The Tea Garden

The Tea Garden is a fantastic place to sit, relax and enjoy a drink and a bite to eat. It is also where you can begin to explore the botanical richess of Natural Surroundings. As well as a general profusion of trees, shribs and flowers, there are several small themed gardens.

Poppy Garden

We all know the Common Poppy – it still occasionally paints arable fields red, is Norfolk’s ‘County Flower’, and is the symbol of remembrance – but there are around 250 species of poppy worldwide. The Poppy Garden has been designed to showcase some of these, from the well-known Californian Poppy and Welsh Poppy to less frequently grown species such as the Californian Tree Poppy, Plumed Poppy, the exotic Snow Poppy and the legendary Himalayan Blue Poppy. Wherever they come from, and whatever their name, they are all a joy to have in the garden.
The poppy family (technically the Papaveraceae) is surprisingly varied. As well as plants that everyone would recognise as a poppy, it includes the Bleeding-hearts Dicentra and the Corydalises, both familiar garden plants, and the fumitories Fumaria, weeds of gardens and arable fields whose tiny flowers repay a closer look. Greater Celandine, a common weed around towns and villages, is also a poppy and not at all related to Lesser Celandine, which is a buttercup.

Californian Tree Poppy

Common Spotted Orchid

Micro Meadow

A half barrel that has been planted with a selection of grassland plants, all of which grow in the wild in southern England. The include Cowslip, Meadow Buttercup, Selfheal, Yellow Rattle and Sweet Vernal Grass.
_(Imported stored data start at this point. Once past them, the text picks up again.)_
(** * A Structured Self-attentive Sentence Embedding: training script

    Shallow embedding of [train.py]:
    - [regularize], the attention penalty, over tensors stored as nested
      lists together with their shape;
    - [main], the epoch loop, as a state-passing program whose results are
      either a final state or a raised exception together with the state
      at the point of the raise.

    Tensor scalars are kept abstract in the definitions (a type with its
    arithmetic); the algebraic facts about the penalty are proved at the
    real numbers.  Python floats (the values of [.item()], [tr_loss],
    [best_val_loss]) are binary64 and are modelled by the primitive floats. *)

From Stdlib Require Import Floats.
From Stdlib Require Import List ZArith Lia Bool.
From Stdlib Require Import Reals Lra.
From Stdlib Require Import Sorted Permutation.
From Stdlib Require Uint63.
From Stdlib Require String.
Import String.StringSyntax.
Delimit Scope string_scope with string.
Import ListNotations.

Set Implicit Arguments.
Set Warnings "-inexact-float".

(* ------------------------------------------------------------------ *)
(** ** Tensors *)

Module Tensor.

Section Scalar.

(** The element type of a tensor and the arithmetic the script uses. *)
Variable F : Type.
Variables fzero fone : F.
Variables fadd fsub fmul fdiv : F -> F -> F.
Variable fsqrt : F -> F.
Variable of_nat : nat -> F.

(** Storage of a rank-3 tensor with its shape, as torch keeps a size
    next to the data. *)
Record tensor3 : Type := mk3
  { dim0 : nat; dim1 : nat; dim2 : nat; data3 : list (list (list F)) }.
(** * The cart store of the perfume storefront

    A shallow embedding of [features/cart/CartContext.tsx] (the reducer, the
    provider's actions and its two persistence effects), of
    [shared/utils/storage.ts] (the guarded wrapper around the device
    key-value store) and of the part of [shared/utils/errors.ts] those two
    files call, followed by the properties the specification states about
    them.

    Numbers.  A TypeScript [number] is an IEEE binary64 value.  Module
    [Float64] embeds the reducer, the public actions and the plus and minus
    handlers of the screens on binary64 numbers ([PrimFloat]); the properties
    that depend on the arithmetic (the values of the totals, the increment
    of [addItem], the least quantity of a line, what the minus button
    leaves) are stated there.  The first embedding keeps a quantity as a
    whole number [Z] and a price as an exact rational [Q], so that a decimal
    literal such as [129.99] denotes itself; it carries the properties in
    which numbers are only compared with 0, copied, or recomputed from the
    same lines, and the priced scenario of the specification, whose four
    totals module [Binary64] recomputes in binary64 arithmetic.

    Further on, the embedding covers the two reads of the provider, the
    handlers of the cart screen, the product screen and the product card,
    the rest of the storage wrapper ([removeItem], [clear], [multiGet]), the
    rest of the error utilities ([handleError], [tryCatch], [retry]) and the
    card number check of [shared/utils/validation.ts], each with the
    properties its code shows. *)

From Stdlib Require Import ZArith QArith List String Ascii Bool Lia.
From Stdlib Require PrimFloat.
From Stdlib Require Floats.
From stdpp Require Import base list strings gmap pretty.

Local Open Scope Z_scope.

(** ** Data model ([shared/types]) *)

Inductive Gender : Type := male | female | unisex.

Record Notes : Type := {
  top : list string;
  middle : list string;
  base : list string
}.

Record Product : Type := {
  id : string;
  name : string;
  brand : string;
  price : Q;
  image : string;
  description : string;
  size : string;
  notes : Notes;
  gender : Gender;
  rating : Q;
  inStock : bool
}.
Perhaps the most spectcular plants are, however, the Common Spotted Orchids. These have spread and flower profusely, so much so that they have now seeded themselves into the adjacent bank, and we will now also be managing this as a meadow.

Romanian ‘Sock’ Meadow

In 2017 we visited the meadows of southern Transylvania in Romania (the Viscri district). They represent some of Europe’s most intact traditional grasslands. The low-intensity management and mixed farming has allowed huge areas of the countryside to be filled with wild flowers. It was an amazing eye-opener!
Returning from our walks each day, we found our shoes and socks covered in seeds, picked up in the meadows. Back home in Norfolk we sowed them and the flowers that grew from the debris in our socks now have a permanent home in this half barrel.